France leads the international community’s response to Lebanon, urging the country to implement reforms to tackle corruption and attract donors. The International Monetary Fund also followed suit, urging Lebanese authorities to “implement some key reforms” ahead of the IMF Executive Board meeting when discussing the transfer of aid earlier this year.
Until recently, Hezbollah has led the Lebanese resistance to reform. But after his May elections this year, Lebanese voters elected his 13 independent candidates from the “change the opposition” movement, ending Hezbollah’s parliamentary majority. Internal divisions can complicate the work of these independent candidates, but change at any level within government shows great potential for reform.
Another aspect of the World Bank’s Lebanon strategy includes a debt restructuring program. However, this requires a functional understanding of that liability. Politicians and bankers must agree on the exact size of Lebanon’s debt before anyone can end the economic crisis. Without knowing the exact debt to collect, it is impossible to develop an effective financial strategy.
Other elements of the World Bank plan include the restructuring of the financial sector to help banks meet their debt obligations, a new monetary policy focused on stabilizing the exchange rate, reducing government budget deficits, and social assistance. including improved social protection support, especially for poor and vulnerable households. The plan identifies the power sector as a particularly vulnerable area in need of urgent assistance, so recovery efforts should focus support there.
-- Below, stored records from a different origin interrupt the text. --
Ltac field Hl Hs Hp Hpl :=
  rewrite Hs by lia; repeat rewrite Hp by (repeat first [exact Hl|apply Hpl]; lia).
Lemma prepare_facts data out : prepare_unsigned_cab_for_authenticode_signature data 0 = Ok out →
  44 <= len data ∧ len data + 24 < U32 ∧ len out = len data + 24 ∧ reserved out (len data + 24) 0.
Proof.
  unfold prepare_unsigned_cab_for_authenticode_signature. intros H.
  apply bind_Ok in H as (ctx & Hctx & H).
  apply parse_Ok_inv in Hctx as (Hlen & Hu & Hmagic & Hr1 & Hfl & Hprev & _).
  inv_ok H. zbool. injection E1 as <-.
  unfold try_u32 in E2. rewrite (proj2 (Z.ltb_lt _ _)) in E2 by lia. injection E2 as <-.
  apply checked_u32_Ok in E3 as [-> Hu'].
  assert (r5 + 24 = r15) as <-.
  { unfold checked_add64 in E19. destruct (_ <? U64); [by injection E19|done]. }
  apply cffolder_range in E8; [|lia]. apply index_range_Ok in E11 as (_ & _ & _ & ->).
  apply index_range_Ok in E12 as (_ & _ & _ & ->).
  set (base := sub data 0 36 ++ reserve_block ++ sub data 36 (len data)) in *.
  assert (len base = len data + 24) as Hl.
  { unfold base. rewrite !len_app, !len_sub by lia. change (len reserve_block) with 24. lia. }
  apply write_u32_Ok in E13 as (_ & _ & ->). apply write_u32_Ok in E15 as (_ & _ & ->).
  apply write_u16_Ok in E16 as (_ & _ & ->). apply write_u32_Ok in E17 as (_ & _ & ->).
  apply write_u32_Ok in E18 as (_ & _ & ->).
  apply shift_folders_keep in H as [Hlo Hs]; [|lia].
  assert (∀ l o n v s e, len l = len data + 24 → 0 <= o → o + Z.of_nat n <= 60 → 0 <= s → e <= 60 →
    e <= o ∨ o + Z.of_nat n <= s → sub (patch l o (to_le n v)) s e = sub l s e) as Hp
    by (intros; apply sub_patch_field; lia).
  assert (∀ l o n v, len l = len data + 24 → 0 <= o → o + Z.of_nat n <= 60 →
    len (patch l o (to_le n v)) = len data + 24) as Hpl
    by (intros l o n v El ??; rewrite <-El; apply len_patch_field; lia).
  assert (∀ l o n v, len l = len data + 24 → 0 <= o → o + Z.of_nat n <= 60 →
    sub (patch l o (to_le n v)) o (o + Z.of_nat n) = to_le n v) as Hown
    by (intros; apply sub_patch_own; lia).
  rewrite !Hpl in Hlo by (repeat first [exact Hl|apply Hpl]; lia). rewrite !Hpl in Hs by (repeat first [exact Hl|apply Hpl]; lia).
  destruct (flags_lor (flags ctx)) as (? & ? & ?); [|done|].
  { rewrite Hfl. pose proof (from_le_range (sub data 30 32)) as Hr. by rewrite len_sub in Hr by lia. }
  split; [done|]. split; [done|]. split; [done|]. split.
  - lia.
  - field Hl Hs Hp Hpl. unfold base. by rewrite sub_app_l, sub_sub by (rewrite ?len_sub; lia).
  - field Hl Hs Hp Hpl. unfold base. by rewrite sub_app_l, sub_sub by (rewrite ?len_sub; lia).
  - field Hl Hs Hp Hpl. change 32 with (30 + Z.of_nat 2).
    rewrite Hown by (repeat first [exact Hl|apply Hpl]; lia).
    by rewrite from_to_le_small by (change (Z.of_nat 4 * 8) with 32; lia).
  - field Hl Hs Hp Hpl. change 32 with (30 + Z.of_nat 2).
    rewrite Hown by (repeat first [exact Hl|apply Hpl]; lia).
    by rewrite from_to_le_small by (change (Z.of_nat 4 * 8) with 32; lia).
  - field Hl Hs Hp Hpl. unfold base. rewrite sub_app_r, sub_app_l, !len_sub by (rewrite ?len_sub; lia || done).
    by vm_compute.
  - field Hl Hs Hp Hpl. unfold base. rewrite sub_app_r, sub_app_l, !len_sub by (rewrite ?len_sub; lia || done).
    by vm_compute.
  - field Hl Hs Hp Hpl. change (sub ?l 44 48) with (sub l 44 (44 + Z.of_nat 4)).
    rewrite Hown by (repeat first [exact Hl|apply Hpl]; lia).
    by rewrite from_to_le_small by (change (Z.of_nat 4 * 8) with 32; lia).
  - field Hl Hs Hp Hpl. change 52 with (48 + Z.of_nat 4).
    rewrite Hown by (repeat first [exact Hl|apply Hpl]; lia).
    by rewrite from_to_le_small by (change (Z.of_nat 4 * 8) with 32; lia).
Qed.

(** Bytes that agree below the signature position, the signature's size
    field apart. *)
Definition agree (data data' : bytes) (n : Z) : Prop :=
  n <= len data ∧ n <= len data' ∧
  ∀ s e, 0 <= s → e <= n → e <= 48 ∨ 52 <= s → sub data' s e = sub data s e.

Lemma agree_append out sl p :
  52 <= len out → agree out (patch out 48 (to_le 4 sl) ++ p) (len out).
Proof.
  intros Hl. pose proof (len_nonneg p).
  assert (len (patch out 48 (to_le 4 sl)) = len out) as Hp by (apply len_patch_field; lia).
  split; [lia|]. rewrite len_app, Hp. split; [lia|]. intros s e ???.
  rewrite sub_app_l by lia. apply sub_patch_field; lia.
Qed.
Lemma reserved_append out sp sl p :
  0 <= sl < U32 → reserved out sp 0 → reserved (patch out 48 (to_le 4 sl) ++ p) sp sl.
Proof.
  intros Hsl [Hl ????????]. pose proof (len_nonneg p).
  destruct (agree_append out sl p) as (_ & _ & Ha); [lia|].
  assert (len (patch out 48 (to_le 4 sl)) = len out) as Hp by (apply len_patch_field; lia).
  split; rewrite ?Ha by lia; try done; [rewrite len_app; lia|].
  rewrite sub_app_l by lia. change 52 with (48 + Z.of_nat 4).
  rewrite sub_patch_own, from_to_le_small by (change (Z.of_nat 4 * 8) with 32; lia). done.
Qed.

Lemma parse_reserved data sp sl :
  reserved data sp sl → 0 < sp → 0 < sl → sp + sl = len data → len data < U32 →
  parse_cab_context data =
  Ok (mk_CabCtx SIGNED_HEADER_EXTRA sp sl (len data) (from_le (sub data 30 32))).
Proof.
  intros [Hl Hm Hr1 Hpv Hrs Hx Hab Hsp Hsl] ? ? ? ?. unfold parse_cab_context.
  rewrite index_range_in, !read_u32_in, !read_u16_in by lia. run.
  change (4 + 4) with 8. change (30 + 2) with 32. change (36 + 4) with 40.
  change (40 + 4) with 44. change (44 + 4) with 48. change (48 + 4) with 52.
  rewrite Hm, bool_decide_eq_true_2, Hr1, Hpv, Hrs by done. run.
  unfold try_u32. run. rewrite Hx, Hsp, Hsl. unfold saturating_add32.
  by run.
Qed.

(** ** Bytes that agree have the same digest *)

Lemma feed_agree data data' n h s e :
  agree data data' n → 0 <= s → e <= n → e <= 48 ∨ 52 <= s → feed h data' s e = feed h data s e.
Proof.
  intros (Hl & Hl' & Ha) ???. unfold feed, index_range, get_range, in_range.
  rewrite (proj2 (Z.leb_le e (len data))), (proj2 (Z.leb_le e (len data'))) by lia.
  destruct (_ && _); [|done]. cbn. by rewrite Ha by lia.
Qed.
Lemma get_at_agree data data' n i :
  agree data data' n → 52 <= i < n → ∃ b, get_at data i = Some b ∧ get_at data' i = Some b.
Proof.
  intros (Hl & Hl' & Ha) ?. specialize (Ha i (i + 1) ltac:(lia) ltac:(lia) ltac:(lia)).
  assert (∀ l : bytes, i < len l → ∃ b, get_at l i = Some b ∧ sub l i (i + 1) = [b]) as Hone.
  { intros l ?. rewrite get_at_lookup by lia.
    destruct (lookup_lt_is_Some_2 l (Z.to_nat i)) as [b Hb]; [unfold len in *; lia|].
    exists b. split; [done|]. unfold sub. replace (Z.to_nat (i + 1 - i)) with 1%nat by lia.
    rewrite (drop_S _ _ _ Hb). done. }
  destruct (Hone data) as (b & ? & ?); [lia|]. destruct (Hone data') as (b' & ? & ?); [lia|].
  exists b. split; [done|]. congruence.
Qed.

(** The string loop ends at or before [n], and does not go back. *)
Lemma hash_sz_total data h idx n :
  0 <= idx <= n → n <= len data →
  ∃ h' idx', loop (hash_sz_step data n) (S (length data)) (h, idx) = Some (Ok (h', idx')) ∧
    idx <= idx' <= n.
Proof.
  intros Hi Hn.
  destruct (loop_total (hash_sz_step data n) (λ s, idx <= s.2 <= n) (λ s, Z.max 0 (n - s.2)))
    with (S (length data)) (h, idx) as [r Hr]; [|cbn [snd]; unfold len in *; lia..|].
  - intros [h1 i] s'. cbn. intros Hi'. destruct (i <? n) eqn:E; [|done]. zbool.
    destruct (get_at data i); [|done]. destruct (u8 b =? 0); [done|]. intros [= <-]. cbn. lia.
  - assert (∃ h' idx', r = Ok (h', idx') ∧ idx <= idx' <= n) as (h' & i' & -> & ?); [|by eauto].
    refine (loop_inv _ (λ s, idx <= s.2 <= n) (λ r, ∃ h' i', r = Ok (h', i') ∧ idx <= i' <= n)
      _ _ _ _ _ _ Hr).
    + intros [h1 i] s'. cbn. intros Hi'. destruct (i <? n) eqn:E; [|done]. zbool.
      destruct (get_at data i); [|done]. destruct (u8 b =? 0); [done|]. intros [= <-]. cbn. lia.
    + intros [h1 i] r'. cbn. intros Hi'. destruct (i <? n) eqn:E; [|intros [= <-]; by eauto].
      zbool. rewrite get_at_lookup by lia.
      destruct (lookup_lt_is_Some_2 data (Z.to_nat i)) as [b ->]; [unfold len in *; lia|].
      destruct (u8 b =? 0); [|done]. intros [= <-]. eexists _, _. split; [done|lia].
    + cbn. lia.
Qed.
Lemma hash_sz_agree data data' h idx n :
  agree data data' n → 52 <= idx <= n →
  hash_sz_field h data' idx n = hash_sz_field h data idx n ∧
  ∃ h' idx', hash_sz_field h data idx n = Ok (h', idx') ∧ idx <= idx' <= n.
Proof.
  intros Ha Hi. pose proof Ha as (Hl & Hl' & _). unfold hash_sz_field.
  destruct (hash_sz_total data h idx n) as (h1 & i1 & H1 & ?); [lia..|].
  destruct (hash_sz_total data' h idx n) as (h2 & i2 & H2 & ?); [lia..|].
  assert (Some (Ok (h2, i2)) = Some (Ok (h1, i1))) as [= -> ->].
  { pose (f := (S (length data) + S (length data'))%nat).
    rewrite <-(loop_more _ _ f _ _ H1), <-(loop_more _ _ f _ _ H2) by (unfold f; lia).
    symmetry. apply (loop_ext _ _ (λ s, 52 <= s.2)); [| |cbn; lia].
    - intros [h3 i] ?. cbn [hash_sz_step] in *. cbn in *. destruct (i <? n) eqn:E; [|done]. zbool.
      destruct (get_at_agree _ _ _ i Ha) as (b & -> & ->); [lia|done].
    - intros [h3 i] s' ?. cbn in *. destruct (i <? n); [|done].
      destruct (get_at data i); [|done]. destruct (u8 b =? 0); [done|]. intros [= <-]. cbn. lia. }
  rewrite H1, H2. cbn. split; [done|]. by eexists _, _.
Qed.
Lemma hash_folders_agree data data' nf h idx n :
  agree data data' n → 52 <= idx →
  hash_folders nf h data' idx n = hash_folders nf h data idx n ∧
  ∀ h' idx' r, hash_folders nf h data idx n = Ok (h', idx', r) → idx <= idx'.
Proof.
  intros Ha. revert h idx. induction nf as [|nf IH]; intros h idx Hi; cbn [hash_folders].
  - split; [done|]. intros ??? [= <- <- <-]. lia.
  - destruct (idx <? n); [|split; [done|intros ??? [= <- <- <-]; lia]].
    unfold checked_add64. destruct (idx + 8 <? U64); [|done]. cbn [ok_or mbind outcome_bind].
    destruct (n <? idx + 8) eqn:E; [done|]. zbool. cbn [bail_if mbind outcome_bind].
    rewrite (feed_agree data data' n) by (done || lia).
    destruct (feed h data idx (idx + 8)) as [h1|e|]; [|done..]. cbn [mbind outcome_bind].
    destruct (IH h1 (idx + 8)) as [-> IH']; [lia|]. split; [done|].
    intros ??? H%IH'. lia.
Qed.

Lemma hash_cab_agree data data' ctx ctx' kind :
  agree data data' (sigpos ctx) → sigpos ctx' = sigpos ctx → 60 <= sigpos ctx →
  sigpos ctx <= fileend ctx → sigpos ctx <= fileend ctx' →
  hash_cab data' ctx' kind = hash_cab data ctx kind.
Proof.
  intros Ha Hsp Hs Hf Hf'. unfold hash_cab. rewrite Hsp. set (n := sigpos ctx) in *.
  pose proof Ha as (Hl & Hl' & Hsub).
  rewrite (proj2 (Z.eqb_neq n 0)) by lia. cbn [negb].
  rewrite (proj2 (Z.ltb_ge _ n)), (proj2 (Z.ltb_ge (fileend ctx) n)) by lia.
  rewrite (feed_agree data data' n) by (done || lia).
  destruct (feed _ data 0 4) as [h|e|]; [|done..]. cbn [mbind outcome_bind].
  rewrite !read_u32_in, !read_u16_in by lia. cbn [mbind outcome_bind].
  change (16 + 4) with 20. change (26 + 2) with 28. change (30 + 2) with 32.
  rewrite !Hsub by lia. set (coff := from_le _). set (nf := from_le _). set (fl := from_le _).
  clearbody coff nf fl.
  repeat match goal with
  | |- mbind _ (feed ?x data' ?a ?b) = _ =>
      rewrite (feed_agree data data' n x a b) by (done || lia);
      let y := fresh "h" in
      destruct (feed x data a b) as [y| |]; [|done..]; cbn [mbind outcome_bind]
  end.
  lazymatch goal with |- context [hash_sz_field ?h0 data' 60 n] => rename h0 into hz end.
  assert (∃ h idx, (if has_flag fl FLAG_NEXT_CABINET then
      '(h, idx) ← hash_sz_field hz data' 60 n; hash_sz_field h data' idx n else Ok (hz, 60)) = Ok (h, idx)
    ∧ (if has_flag fl FLAG_NEXT_CABINET then
      '(h, idx) ← hash_sz_field hz data 60 n; hash_sz_field h data idx n else Ok (hz, 60)) = Ok (h, idx)
    ∧ 60 <= idx) as (h8 & idx & -> & -> & Hidx).
  { destruct (has_flag fl _); [|by exists hz, 60].
    destruct (hash_sz_agree _ _ hz 60 n Ha) as (-> & h8 & i8 & -> & ?); [lia|].
    cbn [mbind outcome_bind].
    destruct (hash_sz_agree _ _ h8 i8 n Ha) as (-> & h9 & i9 & -> & ?); [lia|].
    exists h9, i9. split; [done|]. split; [done|lia]. }
  cbn [mbind outcome_bind].
  destruct (hash_folders_agree _ _ (Z.to_nat nf) h8 idx n Ha) as [-> Hge]; [lia|].
  destruct (hash_folders _ _ _ _ _) as [[[h9 i9] r9]|e|]; [|done..]. cbn [mbind outcome_bind].
  specialize (Hge _ _ _ eq_refl).
  destruct (bail_if (negb (Nat.eqb r9 0)) _); [|done..]. cbn [mbind outcome_bind].
  destruct (bail_if (negb (i9 =? coff)) _); [|done..]. cbn [bail_if mbind outcome_bind].
  apply (feed_agree data data' n); done || lia.
Qed.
The World Bank plan is promising, but needs a more coordinated effort and approach developed from within Lebanon. Most plans for Lebanon come from international sources such as the World Bank and the US Institute for Peace. For example, the Middle East Institute, a non-profit think tank based in Washington, DC, argues that US diplomacy “should promote the formation of alliances.” [Lebanese] A government that can set aside sectarian partisanship and begin to address Lebanon’s colossal challenges. ” Such a government would be incredibly beneficial to achieve the political reform Lebanon desperately needs, but the push for that government should come from the Lebanese people themselves, not the US government.
While such plans have been crafted by the world’s best economists, the needs of the Lebanese people themselves should always come first. This is not to say Lebanon is responsible for being too reluctant so far. Rather, the current disaster is the fault of the political and economic elite and has occurred despite the resistance of the Lebanese people.
The Lebanese people must continue to stand up to the officials who constantly ignore and even facilitate their suffering. The selection of 13 independent candidates was a promising start, but they still need to pick a strong candidate in the upcoming presidential election later this year. Lebanese citizens may not have the right to directly elect their own president, but they can influence the outcome by expressing their support and/or opposition to the candidate. With sufficient systematic action by the Lebanese people and pressure from potential international donors, the government can implement reforms.
We must revive the Lebanese economy. Each week that this crisis continues to pass is a week of injustice that must be restored.